Jan Ouwersloot (1902-1975)
Born on October 27, 1902, in Gouda, Jan Ouwersloot was a self-taught artist who moved to Amsterdam in 1923 to pursue his passion for painting.[1] Without the network of the art academy, Ouwersloot struggled to make a living of his studio practice. From 1930 until his retirement in 1962, he worked for a company selling drugstore supplies, dedicating his spare time to painting. Due to his sedulous style and limited leisure schedule, Ouwersloot’s body of work remained small but singular. From the late 1920s throughout the 1960s, he was a member of De Onafhankelijken (The Independents), Amsterdam’s counterpart to Paris’s Salon des Indépendants.

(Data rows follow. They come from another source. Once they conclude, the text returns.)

Lemma dirname_parent (d name post : string) :
  d <> "" ->
  endsWithSeparator d = false ->
  slashFree name = true ->
  name <> "" ->
  trail post ->
  dirname (d ++ String "/" (name ++ post)) = d.
Proof.
  intros Hd Hend Hname Hne Hpost.
  destruct d as [| first d]; [congruence |].
  unfold dirname. simpl list_ascii_of_string. cbv beta iota zeta.
  rewrite list_ascii_of_string_app. simpl list_ascii_of_string.
  rewrite rev_app_distr. simpl rev. rewrite <- app_assoc. simpl app.
  rewrite scan_back_segment; [| assumption | assumption |].
  - rewrite rev_involutive, length_rev.
    destruct (list_ascii_of_string d) as [| c l] eqn:Hl.
    + assert (Hempty : d = "") by (destruct d; [reflexivity | discriminate]).
      subst d. simpl in Hend. rewrite Hend. reflexivity.
    + rewrite Bool.andb_false_r. rewrite <- Hl.
      simpl. now rewrite string_of_list_ascii_of_string.
  - right. split; [assumption |].
    now exists "/"%char, (rev (list_ascii_of_string d)).
Qed.

Lemma dirname_single (name post : string) :
  slashFree name = true ->
  name <> "" ->
  trail post ->
  dirname (name ++ post) = "." /\ dirname (String "/" (name ++ post)) = "/".
Proof.
  intros Hname Hne Hpost. split.
  - destruct name as [| c name]; [congruence |].
    simpl in Hname. apply Bool.andb_true_iff in Hname as [Hc Hname].
    apply Bool.negb_true_iff in Hc.
    unfold dirname. simpl list_ascii_of_string. cbv beta iota zeta.
    rewrite <- (app_nil_r (rev _)).
    rewrite scan_back_segment by auto. now rewrite Hc.
  - unfold dirname. simpl list_ascii_of_string. cbv beta iota zeta.
    rewrite <- (app_nil_r (rev _)).
    rewrite scan_back_segment by auto. reflexivity.
Qed.


Lemma append_assoc (a b c : string) :
  ((a ++ b) ++ c)%string = (a ++ b ++ c)%string.
Proof.
  induction a as [| x a IH]; simpl; [reflexivity | now rewrite IH].
Qed.

Lemma joinSegments_snoc (init : list string) (last : string) :
  init <> [] ->
  joinSegments (init ++ [last])
  = (joinSegments init ++ String "/" last)%string.
Proof.
  unfold joinSegments.
  induction init as [| x init IH]; [congruence | intros _].
  destruct init as [| y init]; [reflexivity |].
  change (String.concat "/" ((x :: y :: init) ++ [last]))
    with (x ++ String "/" (String.concat "/" ((y :: init) ++ [last])))%string.
  rewrite IH by discriminate.
  change (String.concat "/" (x :: y :: init))
    with (x ++ String "/" (String.concat "/" (y :: init)))%string.
  now rewrite !append_assoc.
Qed.

Lemma endsWithSeparator_app (a b : string) :
  b <> "" -> endsWithSeparator (a ++ b) = endsWithSeparator b.
Proof.
  intros Hb. induction a as [| c a IH]; [reflexivity |].
  simpl. rewrite IH.
  destruct (a ++ b)%string eqn:Hab; [| reflexivity].
  destruct a; [simpl in Hab; congruence | discriminate].
Qed.

Lemma endsWithSeparator_kept (seg : string) :
  keptSegment seg -> endsWithSeparator seg = false.
Proof.
  intros [Hfree _].
  induction seg as [| c seg IH]; [reflexivity |].
  simpl in Hfree. apply Bool.andb_true_iff in Hfree as [Hc Hfree].
  apply Bool.negb_true_iff in Hc. simpl.
  destruct seg; [assumption | now apply IH].
Qed.

Lemma kept_nonempty (seg : string) : keptSegment seg -> seg <> "".
Proof. intros [_ Hnamed] ->. discriminate Hnamed. Qed.

Lemma joinSegments_kept_end (segs : list string) :
  segs <> [] ->
  Forall keptSegment segs ->
  joinSegments segs <> "" /\ endsWithSeparator (joinSegments segs) = false.
Proof.
  intros Hne Hkept.
  destruct (exists_last Hne) as (init & last & ->).
  apply Forall_app in Hkept as [_ Hlast].
  inversion Hlast as [| ? ? Hkept _]; subst.
  pose proof (kept_nonempty _ Hkept) as Hnonempty.
  destruct init as [| x init].
  - simpl. split; [assumption | now apply endsWithSeparator_kept].
  - rewrite joinSegments_snoc by discriminate. split.
    + destruct (joinSegments (x :: init)); discriminate.
    + rewrite endsWithSeparator_app by discriminate.
      change (String "/" last) with ("/" ++ last)%string.
      rewrite endsWithSeparator_app by assumption.
      now apply endsWithSeparator_kept.
Qed.

(** How [normalize] writes its result. *)
Lemma normalize_render (p : string) :
  Forall keptSegment (pathSegments (normalize p))
  /\ ((pathSegments (normalize p) = []
       /\ (normalize p = "." \/ normalize p = "./" \/ normalize p = "/"))
      \/ (pathSegments (normalize p) <> []
          /\ exists pre post,
              normalize p
              = (pre ++ joinSegments (pathSegments (normalize p)) ++ post)
                  %string
              /\ (pre = "" \/ pre = "/") /\ trail post)).
Proof.
  rewrite pathSegments_normalize.
  unfold normalize, normalizeString.
  set (segs := rev (normalizeSegments _ [] (splitSegments p))).
  assert (Hkept : Forall keptSegment segs).
  { apply Forall_rev, normalizeSegments_kept;
      [apply splitSegments_Forall_slashFree | constructor]. }
  split; [assumption |].
  destruct (p =? "") eqn:Hp.
  - apply String.eqb_eq in Hp. subst p. left. split; auto.
  - destruct (joinSegments segs =? "") eqn:Hjoin.
    + apply String.eqb_eq in Hjoin. left.
      split; [now apply joinSegments_kept_empty |].
      destruct (startsWithSeparator p), (endsWithSeparator p); auto.
    + right. split; [intros Hnil; rewrite Hnil in Hjoin; discriminate |].
      exists (if startsWithSeparator p then "/" else ""),
             (if endsWithSeparator p then "/" else "").
      unfold trail.
      destruct (startsWithSeparator p), (endsWithSeparator p); auto.
Qed.

(** The directory of a normalized path has its named segments but the
    last. *)
Lemma dirname_normalize (p : string) :
  pathSegments (dirname (normalize p))
  = removelast (pathSegments (normalize p)).
Proof.
  destruct (normalize_render p) as [Hkept [[Hnil Hform] | [Hne Hform]]].
  - rewrite Hnil. destruct Hform as [-> | [-> | ->]]; reflexivity.
  - destruct Hform as (pre & post & Hform & Hpre & Hpost).
    rewrite Hform at 1.
    destruct (exists_last Hne) as (init & last & Hsegs).
    rewrite Hsegs in *. rewrite removelast_last.
    apply Forall_app in Hkept as [Hinit Hlast].
    inversion Hlast as [| ? ? [Hfree Hnamed] _]; subst.
    assert (Hnonempty : last <> "") by (intros ->; discriminate Hnamed).
    destruct init as [| x init].
    + simpl joinSegments.
      destruct (dirname_single last post Hfree Hnonempty Hpost) as [Hrel Habs].
      destruct Hpre as [-> | ->]; cbn [append];
        change (joinSegments [last]) with last;
        [rewrite Hrel | rewrite Habs]; reflexivity.
    + rewrite joinSegments_snoc by discriminate.
      destruct (joinSegments_kept_end (x :: init)) as [Hjoin Hend];
        [discriminate | assumption |].
      assert (Hshape : (pre ++ (joinSegments (x :: init) ++ String "/" last)
                          ++ post)%string
                       = ((pre ++ joinSegments (x :: init))
                            ++ String "/" (last ++ post))%string).
      { rewrite !append_assoc. reflexivity. }
      rewrite Hshape, dirname_parent; try assumption.
      * destruct Hpre as [-> | ->]; cbn [append];
          rewrite ?pathSegments_leading_slash;
          now apply pathSegments_join_kept.
      * destruct pre; [simpl; assumption | discriminate].
      * now rewrite endsWithSeparator_app.
Qed.
(* ===== verification/Prelude.v ===== *)
(** * kloudlens-aggregator: a verification development

    kloudlens-aggregator is the cluster fan-in of KloudLens: it subscribes to the
    event stream of every node agent, merges the envelopes into one numbered
    stream, writes that stream as NDJSON and to a write-ahead log, joins network
    peers across nodes, and re-exports the stream to downstream subscribers that
    can resume from a cursor.  The sources are under src/; the Go packages are
    src/internal/aggregator with its sub-packages envwal, clusterpeers and
    discovery, and src/cmd/kloudlens-aggregator.

    ** How the parts interact

    One goroutine per (agent, stream) receives envelopes, saves the cursor of
    each in the cursor store and puts it on a bounded queue, dropping it when the
    queue is full.  A single writer takes envelopes off the queue.  Listener
    advertises and withdraws update the peer registry and go no further; anything
    else gets a number (from the log, or from a counter when there is no log or
    it fails), is broadcast to the subscribers without blocking, and is written.
    A network exchange whose peer the registry can name yields one more envelope,
    the peer edge.  A re-export call registers a subscriber, replays the log from
    its cursor and then follows the broadcast, skipping what it has sent.  The
    registry consults two indexes that watchers rebuild from Kubernetes objects;
    a third watcher tells which agents there are.

    ** Files

    - [Prelude]: 64-bit arithmetic with its wrap-around, sorted lists, the hint
      database and tactics shared by the other files.
    - [GoStr], [Json], [GoText]: the functions of Go's strings, strconv, net,
      net/url and encoding/json the sources call.  [JsonText]: the grammar of
      JSON, that the scanner takes its texts and what it makes of a text
      cut short.  [JsonCodec]: compaction, quoting and the decoder that splits
      objects, arrays and streams, with what they undo of each other.
    - [EnvWal]: envwal/envwal.go.  [WAL], [segment], [Open], [Append],
      [ReadFrom], [GC], [Close], [reload] are the Go declarations of that name;
      a directory is a map from names to files and a file the list of chunks
      written to it.  Outcomes of system calls are arguments.
      [EnvWalInv] has the invariant under every failure and the order of a
      replay that runs against concurrent writers; [EnvWalLog] the dense log of
      failure-free runs; [EnvWalSpec] the abstract log, the simulation and the
      stated properties; [EnvWalBounds] the sizes of the files.  [WalBytes] is
      the log once more on files of bytes, written by the JSON encoder and read
      by the decoder, and that these bytes implement the chunks of [EnvWal];
      [WalCrash] the log after a process died inside a record.
    - [Pb]: the protobuf messages, as far as the sources touch them.
    - [CursorStore]: cursorstore.go.  The interface is a class with its law;
      the null store and the file store are instances.  The flusher goroutine
      and Close are a step relation.  [CursorBytes]: the same file as the bytes
      json.MarshalIndent writes and json.Unmarshal reads, and the store on them
      as a refinement of two maps, what clients see and what survives.
    - [ClusterPeers], [ClusterPeersSpec]: clusterpeers/registry.go and
      advertise.go, and the registry as a refinement of the trace of advertises
      and withdraws.
    - [K8s], [Discovery], [AgentDiscovery], [DiscoverySpec]:
      discovery/service.go, podindex.go and endpointslice.go: decoding, the two
      indexes, watch states, the list of agents.
    - [KubeApi]: what the watchers start with and the requests they send (Run,
      buildClient, bearerAuth, the list and watch URLs, read back the way the
      server reads them).
    - [Watcher]: the list and watch loops, with their waits, as one section the
      two watchers instantiate, and the goroutines of ServiceWatcher.Run as
      interleavings of calls on the shared indexes.  [IndexTypes]: what those
      calls keep well formed.  [WatcherSpec]: the loops composed with the
      indexes, with the discovery bridge and with the fleet.  [WholeSpec]: the
      watchers and the aggregator in one run.
    - [Aggregator]: aggregator.go: configuration, queue, writer ([handle] is
      one iteration of writeLoop), broadcast, cross-node hook, receive loop,
      statistics.  [AggregatorSpec] has its lemmas.
    - [Fleet]: the part of aggregator.go that starts and cancels endpoints.
    - [ReExport]: reexport.go.
    - [System]: the goroutines of the aggregator as one transition system, whose
      steps are an envelope received, an envelope handled by the writer, and what
      the others do.  [Interleaving]: the same system action by action, with the
      counter updates, the save, the send, the append, the broadcast, the write and
      the lookup as separate steps; every step of [System] is a run of these.
    - [Run]: Aggregator.Run: the main goroutine, the writer and one goroutine
      per run and stream, from seeding to the end of the shutdown; its steps on
      the shared aggregator are those of [System].
    - [PipelineSpec]: theorems that need several components.  [ResumeSpec]: a
      consumer over two processes on one log.  [EdgeSpec]: runs with a clock,
      and where the edges of the writer come from.
    - [Metrics]: metrics.go.  [MainCmd], [Flags]: cmd/kloudlens-aggregator
      /main.go: start-up, janitor and operator endpoints; the command line.
    - [Bridge]: the channels and the goroutine between the agent watcher and the
      reconcile loop.
    - [Process]: the function run of main.go from the wired state to the exit:
      [Run] inside it, the calls the re-export server is serving, the goroutine
      of the cursor store behind a class, and the deferred calls in their order.
      [Restart]: the file store as an instance of that class, and the next
      process on the same cursor file, after an exit or after a crash.

    ** What the theorems show

    Log: an invariant over every interleaving and failure; replay is strictly
    increasing even while segments rotate and are collected; a simulation by an
    abstract counter and record list; round trips append/read and close/open;
    what GC keeps; that a gap is reported; how much disk the files take; the
    bytes on disk implement the records under every failure, so that replay and
    reload decode what was appended; a crash inside a record costs no complete
    one.
    Cursors: no rewinding, restart round trip, the file is always a complete
    snapshot, also in bytes when a flush fails or the process dies at any byte of
    it, Close flushes and ends.
    Registry: lookups are those of the trace; every edge of the running system is
    backed by an advertise the writer took within the TTL and nothing has
    contradicted since, and one that went through a Service address also by the
    Service and the ready backend the API server sent; a listener found through a
    wildcard, or under an address that changed hands, is that of the pod which owns
    the address now (two exceptions are stated there); a Service address resolves
    exactly when some replica is live and all live replicas agree.
    Discovery: requests say exactly what was configured; the indexes stay well
    formed, do not depend on how the watch goroutines interleave, answer only
    what the API server sent in one round of a loop, and catch up with it after
    any failures; so does the fleet of agents, to which every list the agent
    watcher sends gets in order.
    Pipeline: log and broadcast carry the same numbers; a resuming subscriber
    gets every matching record exactly once, also over a restart; the counters
    balance in every state, also between two actions on one envelope;
    subscriptions resume from received cursors; the fleet follows discovery.
    Run: every run has a goroutine for each stream the configuration names; nothing is sent on the
    closed queue; a cancelled context leads to a return in boundedly many steps
    of its own, with the queue empty and every envelope accounted for.
    Process: after the signal it exits, with log and cursor store closed, exactly
    when every attached consumer has gone; the process started next asks every
    agent for the cursor the last one would have asked for, and after a crash for
    the one it would have asked for at one moment since the last complete write.
    Command: every configuration has a command line; when start-up succeeds and
    what is wired.
    Some theorems state behaviour that departs from a comment or an evident
    intention (a torn write ends replay, a crash in a fresh segment swallows the
    records the next process appends to it, numbering restarts over an empty log, an
    unencodable envelope hides its successor, a dropped envelope is acknowledged,
    a late withdraw evicts a successor, a duplicate agent is never cancelled, an
    attached consumer keeps the process from exiting, a crash loses envelopes
    that were queued and already acknowledged).

    ** Bounds, fuel, assumptions

    Integers keep Go's width where they can wrap: sequence numbers and counters
    are taken modulo 2^64 and theorems that need it assume room below the
    maximum.  Times are integers in nanoseconds.  The
    space trimming of [GoText] and the terms of a duration in [Flags] recurse on
    fuel equal to the length of the input, which each round shortens; so do the
    member and element loops of [JsonCodec] and the read and reload loops of
    [WalBytes] (lemmas [read_text_fuel], [scan_text_fuel]).  [scan_value] of [Json] takes twice the length of its
    text and one more, which lemma [scan_jval] of [JsonText] shows enough.  All
    other recursion is structural.  Termination in [Run], [Process] and [Bridge] is a
    measure on states, under the steps the goroutines make by themselves; what
    arrives from outside is a separate relation.  [receive] and [handle] are the
    work on one envelope as one function; [Interleaving] takes them apart into
    actions, with a lookup in the registry, an append to the log and a broadcast,
    each of which the source does under a lock or on its own state only, as one
    action.  Maps are visited in an order that is a parameter.  A queue depth is too
    large when a Go channel of 24-byte elements of that size exceeds the 2^48 bytes
    of a 64-bit Linux process; a smaller one that finds no memory is not modelled.  protojson is the class [ProtoJSON] of [EnvWal], with the law that decoding undoes encoding up to
    JSON compaction; grpc's GracefulStop is the class of that name in [Process],
    which says that it returns once no call is pending and not before; nothing
    else is assumed of code outside src/.  In [WalBytes] a Write that fails has
    stopped before its last byte, and the clock is a 64-bit integer; the nesting
    limit of encoding/json, 10000 levels, is not in the scanner.

    ** What is not modelled

    The transports: net/http, crypto/tls, gRPC and the line scanners of the
    watch streams, which are outcome arguments of the definitions that call them; the listeners of the
    HTTP and gRPC servers; the delivery of signals, which is the cancellation
    step of [Run]; help and log texts.  In [Run] a reconcile is one step of the
    main goroutine, and in [System], [Run], [Process], [EdgeSpec] and [WholeSpec]
    so is an envelope received, or handled by the writer, for its goroutine.  In [System] and [Run] an index update is any change of what
    the resolvers answer; [WatcherSpec] says which answers the watchers give and
    [WholeSpec] puts them in.  A crash is the end of the process: what it has
    written is in the files.  Loss of power, which could undo writes that were not
    synced, is not modelled. *)
From stdpp Require Import base numbers gmap strings sorting list.
Local Open Scope Z_scope.

(** ** Machine integers

    Go's [uint64] values are integers in [[0, 2^64)]; every arithmetic
    operation of the source on them is written with its wrap-around. *)

Definition u64_mod : Z := 2 ^ 64.
Definition u64_max : Z := u64_mod - 1.
Definition u64 (z : Z) : Z := z mod u64_mod.
Arguments u64 : simpl never.
Definition is_u64 (z : Z) : Prop := 0 ≤ z < u64_mod.

Global Instance is_u64_dec z : Decision (is_u64 z).
Proof. unfold is_u64. apply _. Defined.

Declare Scope go_scope.
Delimit Scope go_scope with go.
Notation "a +u b" := (u64 (a + b)) (at level 50, left associativity) : go_scope.

(** ** Hint databases and tactics *)

Create HintDb agg discriminated.
Create HintDb agg_arith.

(** Case analysis on every [match]/[if] scrutinee of the goal, keeping the
    equations, and closing the branches that are contradictory. *)
Ltac case_all :=
  repeat (case_match; simplify_eq/=; try done).

(** Turn boolean tests of the code into the propositions they decide. *)
Ltac reflect_bools :=
  repeat match goal with
  | H : bool_decide _ = true |- _ => apply bool_decide_eq_true_1 in H
  | H : bool_decide _ = false |- _ => apply bool_decide_eq_false_1 in H
  | H : (_ && _)%bool = true |- _ => apply andb_true_iff in H; destruct H
  | H : (_ || _)%bool = false |- _ => apply orb_false_iff in H; destruct H
  | H : negb _ = true |- _ => apply negb_true_iff in H
  | H : negb _ = false |- _ => apply negb_false_iff in H
  | H : (_ <? _) = true |- _ => apply Z.ltb_lt in H
  | H : (_ <? _) = false |- _ => apply Z.ltb_ge in H
  | H : (_ <=? _) = true |- _ => apply Z.leb_le in H
  | H : (_ <=? _) = false |- _ => apply Z.leb_gt in H
  | H : (_ =? _) = true |- _ => apply Z.eqb_eq in H
  | H : (_ =? _) = false |- _ => apply Z.eqb_neq in H
  | H : (_ =? _)%string = true |- _ => apply String.eqb_eq in H
  | H : (_ =? _)%string = false |- _ => apply String.eqb_neq in H
  end.

Ltac unfold_u64 := unfold is_u64, u64, u64_max, u64_mod in *.

Section u64.
Implicit Types z : Z.

Lemma u64_small z : is_u64 z → u64 z = z.
Proof. unfold is_u64, u64. intros ?. by apply Z.mod_small. Qed.

Lemma u64_range z : is_u64 (u64 z).
Proof. unfold is_u64, u64. apply Z.mod_pos_bound. by vm_compute. Qed.

Lemma u64_succ z : is_u64 z → z < u64_max → u64 (z + 1) = z + 1.
Proof. intros. apply u64_small. unfold is_u64, u64_max in *. lia. Qed.

Lemma u64_wrap : u64 (u64_max + 1) = 0.
Proof. by vm_compute. Qed.
End u64.

(** ** Sorted lists *)

Lemma StronglySorted_snoc (l : list Z) z :
  StronglySorted Z.lt l → Forall (λ y, y < z) l → StronglySorted Z.lt (l ++ [z]).
Proof.
  intros Hl Hz. apply StronglySorted_app_2; [|done|repeat constructor].
  intros x1 x2 H1 ->%list_elem_of_singleton. by eapply Forall_forall in Hz.
Qed.

Lemma seqZ_snoc a n : 0 ≤ n → seqZ a (n + 1) = seqZ a n ++ [a + n].
Proof. intros Hn. rewrite seqZ_app by lia. done. Qed.

Lemma Forall_sublist {A} (P : A → Prop) (l k : list A) :
  sublist l k → Forall P k → Forall P l.
Proof. rewrite !Forall_forall. intros Hs%sublist_subseteq Hk x Hx. auto. Qed.

Lemma sublist_fmap {A B} (g : A → B) (l k : list A) :
  sublist l k → sublist (g <$> l) (g <$> k).
Proof. induction 1; cbn; [done|by apply sublist_skip|by apply sublist_cons]. Qed.

Lemma StronglySorted_sublist {A} (R : relation A) (l k : list A) :
  sublist l k → StronglySorted R k → StronglySorted R l.
Proof.
  induction 1 as [|x l k Hsub IH|x l k Hsub IH]; intros Hk; [done|..].
  - apply StronglySorted_cons in Hk as [Hx Hk]. apply StronglySorted_cons.
    split; [|auto]. apply Forall_forall. intros y Hy.
    eapply Forall_forall in Hx; [done|]. by eapply sublist_subseteq.
  - apply StronglySorted_cons in Hk as [_ Hk]. auto.
Qed.

Lemma filter_fmap {A B} (g : A → B) (P : B → Prop) `{∀ x, Decision (P x)} (l : list A) :
  filter P (g <$> l) = g <$> filter (λ x, P (g x)) l.
Proof.
  induction l as [|x l IH]; [done|]. rewrite fmap_cons, !filter_cons, IH. by case_decide.
Qed.

#[export] Hint Resolve u64_range u64_small u64_succ : agg.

In 1925, the Mannheimer Kunsthalle’s legendary Neue Sachlichkeit (New Objectivity) exhibition became a cultural signifier of new realism popular throughout Europe in the interwar period. Rooted in the developments in Germany, Italy, and Russia, this hyper-realist approach to painting gained popularity despite being often dismissed as regressive compared to the avant-garde experimentation of pre-1920s. Nevertheless, New Objectivity became synonymous with the interbellum, mirroring the era’s cultural and pollical upheavals. In the Netherlands, the movement known as Nieuwe Zakelijkheid, found a champion in Ouwersloot. His urban nocturnal landscapes, featuring gas stations, train tracks and deserted streets, rendered in a naïvely realistic style, blurring the boundaries between topographical accuracy and imaginative fantasy.
While the New Objectivity’s preeminent paintings were portraits and still lifes, with a limited arsenal of props such as eggshells, pears, pipes, bottles, and skulls, Ouwersloot seldom explored these genres. Instead, his street scenes embodied a stillness of life, evoking a hermetic yet dreamlike idiosyncrasy. An exception is the featured feline portrait of the family’s beloved tabby. Although the cat’s name may be lost to history, its charm and character are vividly immortalized, a testament to Ouwersloot’s mysterious meticulousness.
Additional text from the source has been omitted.